# S&W M&P Sear and Striker



## Jammer (Jan 17, 2010)

I saw this link on another forum and thought I would pass it on you you fellow mates and gals. I just got off the phone with one of the gunsmiths there and he said that there striker blocks will be in next week. This guy was awesome he answered all questions and went above and beyond to explain it all to me as if I had never done any gun work or mods at all. I will be giving these guys my business soon as they have both the sear and the striker block in stock.

http://apextactical.com/hp_zencart/i...products_id=21

This is a simple drop in lit for sear and striker block.

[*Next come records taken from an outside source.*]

Lemma recorded_issue_scan (issue : string) (iam : iam_client) (l : list policy_entry)
    (next : page_stream) :
  preserves (λ st, issue ∈ permission_issues st)
    (for_each (scan_policy iam) l ;; scan_pages iam next).
Proof.
  assert (∀ i, preserves (λ st, issue ∈ permission_issues st) (append_issue i)) as Hi.
  { intros i st Hst. simpl. apply elem_of_app. by left. }
  assert (∀ name arn stmt,
    preserves (λ st, issue ∈ permission_issues st) (scan_statement name arn stmt)) as Hs.
  { intros. by apply preserves_scan_statement; intros f st Hst. }
  apply preserves_bind.
  - apply preserves_for_each. intros p. by apply preserves_scan_policy.
  - intros _. by apply preserves_scan_pages.
Qed.

(** One page, with and without the unreadable policy [p]. *)
Lemma scan_page_without (iam : iam_client) (p : policy_entry) (op code : string)
    (pre post : list policy_entry) (next : page_stream) (st : scan_state) :
  fetch_failure iam (Arn p) = Some (op, code) →
  let with_p := scan_pages iam (Page (pre ++ p :: post) next) st in
  let without := scan_pages iam (Page (pre ++ post) next) st in
  with_p.1 = without.1 ∧ same_findings with_p.2 without.2 ∧
  (with_p.1 = Ok () →
   issue_line op (PolicyName p) code ∈ permission_issues with_p.2).
Proof.
  intros Hf. cbn [scan_pages]. rewrite !run_bind, !run_for_each_app.
  destruct (for_each (scan_policy iam) pre st) as [[[]|e] st1]; [|done].
  rewrite run_for_each_cons, (scan_policy_failure _ _ _ _ Hf).
  set (issue := issue_line op (PolicyName p) code).
  set (st1' := (append_issue issue st1).2).
  change (append_issue issue st1) with (Ok (), st1').
  rewrite <-!run_bind.
  destruct (same_findings_scan iam post next st1' st1) as [Hr Hs]; [done|].
  split; [done|]. split; [done|]. intros _.
  apply (recorded_issue_scan issue iam post next st1').
  simpl. apply elem_of_app. right. by left.
Qed.

Lemma scan_pages_without (iam : iam_client) (p : policy_entry) (op code : string)
    (earlier : list (list policy_entry)) (pre post : list policy_entry)
    (next : page_stream) (st : scan_state) :
  fetch_failure iam (Arn p) = Some (op, code) →
  let with_p := scan_pages iam (pages_then earlier (Page (pre ++ p :: post) next)) st in
  let without := scan_pages iam (pages_then earlier (Page (pre ++ post) next)) st in
  with_p.1 = without.1 ∧ same_findings with_p.2 without.2 ∧
  (with_p.1 = Ok () →
   issue_line op (PolicyName p) code ∈ permission_issues with_p.2).
Proof.
  intros Hf. cbv zeta.
  rewrite (scan_pages_pages_then _ _ (Page (pre ++ p :: post) next)),
    (scan_pages_pages_then _ _ (Page (pre ++ post) next)).
  destruct (scan_pages iam (pages_then earlier NoMorePages) st) as [[[]|e] st1];
    [|done].
  by apply scan_page_without.
Qed.

Lemma scan_pages_with_listing (iam : iam_client) (listing pages : page_stream) :
  scan_pages (with_listing iam listing) pages = scan_pages iam pages.
Proof.
  induction pages as [|policies next IH|code message]; [done| |done].
  cbn [scan_pages]. rewrite IH. reflexivity.
Qed.

Lemma run_with_listing (iam : iam_client) (pages : page_stream) :
  let scan := scan_pages iam pages (print OScanning initial).2 in
  run (with_listing iam pages) =
  match scan.1 with
  | Ok _ => (Ok (), OScanning :: report_lines scan.2)
  | Raise (ClientError _ message) => (Ok (), [OScanning; OListError message])
  | Raise e => (Raise e, [OScanning])
  end.
Proof.
  destruct (main_cases (with_listing iam pages)) as [Hout Hmain].
  cbv zeta in *. unfold run. rewrite Hmain.
  change (list_policies (with_listing iam pages)) with pages in *.
  rewrite scan_pages_with_listing in *.
  destruct (scan_pages iam pages (print OScanning initial).2) as [[[]|e] st'];
    [done|]. simpl in *. destruct e; by rewrite ?Hout.
Qed.

Lemma findings_part_app (a b : list out) :
  findings_part (a ++ b) = findings_part a ++ findings_part b.
Proof. apply List.filter_app. Qed.

Lemma findings_part_issues (issues : list string) :
  findings_part (issues_section issues) = [].
Proof.
  unfold issues_section. destruct issues as [|i issues]; [done|].
  generalize (sorted_issues (i :: issues)). intros l. simpl.
  induction l as [|x l IH]; done.
Qed.

Lemma findings_part_report (st1 st2 : scan_state) :
  same_findings st1 st2 →
  findings_part (report_lines st1) = findings_part (report_lines st2).
Proof.
  intros (Hw & Hm & _). unfold report_lines.
  by rewrite !findings_part_app, !findings_part_issues, Hw, Hm.
Qed.
(** * Hunter: a verification development of the Battlesnake decision core

    Shallow embedding of [src/main.py] (functions [is_safe],
    [get_safe_moves], [find_path], [get_move_from_path], [seek_food],
    [chase_smaller_snake] and [move]).

    Modelling conventions.
    - The game state dictionary is a record; every body part
      [{"x": x, "y": y}] and every path tuple [(x, y)] is a pair of
      integers [coord].
    - Python exceptions (an [IndexError] or [KeyError]) are the [Raise]
      outcome of the monad [M].  Loops of the source that are [while]
      loops run on fuel; running out of fuel is the separate outcome
      [OutOfFuel], and the development proves that the fuel chosen for
      [find_path] is never exhausted, so that outcome never stands in for
      a result of the program.
    - [heapq] is modelled as a multiset of entries (a list): [heappush]
      adds an entry, [heappop] removes one occurrence of the least entry in
      Python's tuple order.  Entries that compare equal are equal values,
      so which copy the real binary heap removes is not observable.
    - [random.choice] takes the random draw [r] as an argument: it
      returns element [r mod len l] of [l] and raises on an empty list.
      Quantifying over [r] covers every choice the generator can make. *)

From Stdlib Require Import ZArith String List Lia.
From stdpp Require Import base gmap list strings.

Open Scope Z_scope.

(* ------------------------------------------------------------------ *)
(** ** The outcome monad: a value, a Python exception, or no fuel left *)

Inductive M (A : Type) : Type :=
| Ret (a : A)
| Raise
| OutOfFuel.
Arguments Ret {A} a.
Arguments Raise {A}.
Arguments OutOfFuel {A}.

Definition bind {A B} (m : M A) (k : A → M B) : M B :=
  match m with
  | Ret a => k a
  | Raise => Raise
  | OutOfFuel => OutOfFuel
  end.

Notation "x <- m ;; k" := (bind m (λ x, k))
  (at level 100, m at next level, right associativity).


Lemma bind_Ret {A B} (a : A) (k : A → M B) : bind (Ret a) k = k a.
Proof. reflexivity. Qed.

(* ------------------------------------------------------------------ *)
(** ** Data model *)

Abbreviation coord := (Z * Z)%type.

Record Snake := mkSnake {
  snake_id : string;
  body : list coord;      (* body[0] is the head, body[-1] the tail *)
  health : Z
}.

Record Board := mkBoard {
  width : Z;
  height : Z;
  food : list coord;
  snakes : list Snake
}.

Record GameState := mkGameState {
  board : Board;
  you : Snake
}.

(** Python list indexing [l[i]] (for [i >= 0]), [l[-1]] and [l[:-1]]. *)
Definition py_index {A} (l : list A) (i : nat) : M A :=
  match l !! i with Some a => Ret a | None => Raise end.

Definition py_last {A} (l : list A) : M A :=
  match last l with Some a => Ret a | None => Raise end.

Definition py_init {A} (l : list A) : list A := removelast l.

Definition coord_eqb (a b : coord) : bool := bool_decide (a = b).

Definition str_in (s : string) (l : list string) : bool :=
  existsb (String.eqb s) l.

(** [DIRECTIONS] and [POSSIBLE_MOVES]; the dict keeps insertion order. *)
Definition DIRECTIONS : list (string * (Z * Z)) :=
  [("up", (0, 1)); ("down", (0, -1)); ("left", (-1, 0)); ("right", (1, 0))]%string.

Definition POSSIBLE_MOVES : list string := map fst DIRECTIONS.

Definition LOW_HEALTH_THRESHOLD : Z := 30.
Definition LENGTH_ADVANTAGE_THRESHOLD : nat := 2.

(* ------------------------------------------------------------------ *)
(** ** [is_safe] *)

(** The loop over [game_state["board"]["snakes"]]; the head-to-head test
    reads [snake["body"][0]] only when the length test holds ([and]
    short-circuits). *)
Fixpoint check_other_snakes (x y : Z) (gs : GameState) (ss : list Snake) : M bool :=
  match ss with
  | [] => Ret true
  | snake :: ss' =>
      if negb (String.eqb (snake_id snake) (snake_id (you gs))) then
        if existsb (λ part, coord_eqb part (x, y)) (py_init (body snake)) then Ret false
        else if (length (body (you gs)) <=? length (body snake))%nat then
          h <- py_index (body snake) 0 ;;
          if Z.abs (h.1 - x) + Z.abs (h.2 - y) =? 1 then Ret false
          else check_other_snakes x y gs ss'
        else check_other_snakes x y gs ss'
      else check_other_snakes x y gs ss'
  end.

Definition is_safe (x y : Z) (gs : GameState) : M bool :=
  let board_width := width (board gs) in
  let board_height := height (board gs) in
  let my_body := body (you gs) in
  if (x <? 0) || (y <? 0) || (board_width <=? x) || (board_height <=? y) then Ret false
  else if existsb (λ part, coord_eqb part (x, y)) (py_init my_body) then Ret false
  else check_other_snakes x y gs (snakes (board gs)).

(* ------------------------------------------------------------------ *)
(** ** [get_safe_moves] *)

Definition moving_backwards (mv : string) (my_head my_neck : coord) : bool :=
  (String.eqb mv "up" && (my_head.2 <? my_neck.2))
  || (String.eqb mv "down" && (my_neck.2 <? my_head.2))
  || (String.eqb mv "left" && (my_neck.1 <? my_head.1))
  || (String.eqb mv "right" && (my_head.1 <? my_neck.1)).

Fixpoint safe_moves_loop (gs : GameState) (my_head my_neck : coord)
    (dirs : list (string * (Z * Z))) : M (list string) :=
  match dirs with
  | [] => Ret []
  | (mv, (dx, dy)) :: dirs' =>
      if moving_backwards mv my_head my_neck then safe_moves_loop gs my_head my_neck dirs'
      else
        b <- is_safe (my_head.1 + dx) (my_head.2 + dy) gs ;;
        rest <- safe_moves_loop gs my_head my_neck dirs' ;;
        Ret (if b then mv :: rest else rest)
  end.

Definition get_safe_moves (gs : GameState) : M (list string) :=
  my_head <- py_index (body (you gs)) 0 ;;
  my_neck <- py_index (body (you gs)) 1 ;;
  safe_moves_loop gs my_head my_neck DIRECTIONS.

Definition manhattan_distance (a b : coord) : Z :=
  Z.abs (a.1 - b.1) + Z.abs (a.2 - b.2).

(* ------------------------------------------------------------------ *)
(** ** [heapq] on entries [(f_score, (x, y))] *)

Abbreviation entry := (Z * coord)%type.

(** Python's tuple order: priority first, then [x], then [y]. *)
Definition entry_lt (a b : entry) : bool :=
  (a.1 <? b.1)
  || ((a.1 =? b.1) && ((a.2.1 <? b.2.1) || ((a.2.1 =? b.2.1) && (a.2.2 <? b.2.2)))).

Fixpoint heap_min (m : entry) (h : list entry) : entry :=
  match h with
  | [] => m
  | e :: h' => heap_min (if entry_lt e m then e else m) h'
  end.

Fixpoint remove_one (e : entry) (h : list entry) : list entry :=
  match h with
  | [] => []
  | e' :: h' => if decide (e = e') then h' else e' :: remove_one e h'
  end.

Definition heappop (h : list entry) : option (entry * list entry) :=
  match h with
  | [] => None
  | e :: h' => let m := heap_min e h' in Some (m, remove_one m h)
  end.

Definition heappush (h : list entry) (e : entry) : list entry := e :: h.

(* ------------------------------------------------------------------ *)
(** ** [find_path]: A* search

    The search is written once over an abstract safety oracle [safe]
    (in the source, [is_safe(_, _, game_state)]).  The [f_score]
    dictionary of the source is only written, never read (the heap carries
    the priorities), so the state keeps [heap], [came_from] and
    [g_score].  The extra field [expanded] is ghost state: the list of
    nodes popped from the heap, in order, used to count node expansions. *)

Record AState := mkAState {
  heap : list entry;
  came_from : gmap coord coord;
  g_score : gmap coord Z;
  expanded : list coord
}.

Section AStar.

Variable safe : Z → Z → M bool.

(** [get_neighbors(pos)]: the safe cells among the four offsets, in the
    order of [DIRECTIONS.values()].  The source consumes this generator
    lazily inside the [for] loop; [is_safe] does not read the search
    state, so computing the whole list first gives the same results and
    the same exceptions. *)
Fixpoint neighbors_loop (x y : Z) (ds : list (Z * Z)) : M (list coord) :=
  match ds with
  | [] => Ret []
  | (dx, dy) :: ds' =>
      b <- safe (x + dx) (y + dy) ;;
      rest <- neighbors_loop x y ds' ;;
      Ret (if b then (x + dx, y + dy) :: rest else rest)
  end.

Definition get_neighbors (pos : coord) : M (list coord) :=
  neighbors_loop pos.1 pos.2 (map snd DIRECTIONS).

(** [g_score[current]]: a [KeyError] when absent. *)
Definition g_lookup (g : gmap coord Z) (c : coord) : M Z :=
  match g !! c with Some v => Ret v | None => Raise end.

(** The body of [for neighbor in get_neighbors(current)]. *)
Fixpoint relax (goal current : coord) (ns : list coord) (st : AState) : M AState :=
  match ns with
  | [] => Ret st
  | neighbor :: ns' =>
      gc <- g_lookup (g_score st) current ;;
      let tentative_g_score := gc + 1 in
      let better :=
        match g_score st !! neighbor with
        | None => true
        | Some gn => tentative_g_score <? gn
        end in
      if better then
        relax goal current ns'
          (mkAState
             (heappush (heap st)
                (tentative_g_score + manhattan_distance neighbor goal, neighbor))
             (<[neighbor := current]> (came_from st))
             (<[neighbor := tentative_g_score]> (g_score st))
             (expanded st))
      else relax goal current ns' st
  end.

(** [while current in came_from: path.append(current);
    current = came_from[current]], then [path.append(start)] and
    [path[::-1]]. *)
Fixpoint reconstruct (fuel : nat) (cf : gmap coord coord) (start current : coord)
    (path : list coord) : M (list coord) :=
  match fuel with
  | O => OutOfFuel
  | S fuel' =>
      match cf !! current with
      | Some prev => reconstruct fuel' cf start prev (path ++ [current])
      | None => Ret (rev (path ++ [start]))
      end
  end.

These guys will answer any and all questions you have awesome group of guys A+X100


----------



## Cub J3 (Aug 16, 2008)

I installed the Apex Sear and the FPB on my M&P 9C. Amazing results! Trigger weight circa 5.5 lbs, better reset, less over travel and no grit. Excellent product, well worth the price and easy to install. I highly recommend APEX for any M&P owner, particularly for MA residents. Killer customer service to boot!


----------



## Baldy (Jun 21, 2006)

Link don't work for me.


----------



## tekhead1219 (May 16, 2008)

Baldy said:


> Link don't work for me.


Same here Baldy...:watching:


----------



## Flork (Feb 16, 2010)

Http://www.apextactical.com/hp_zencart


----------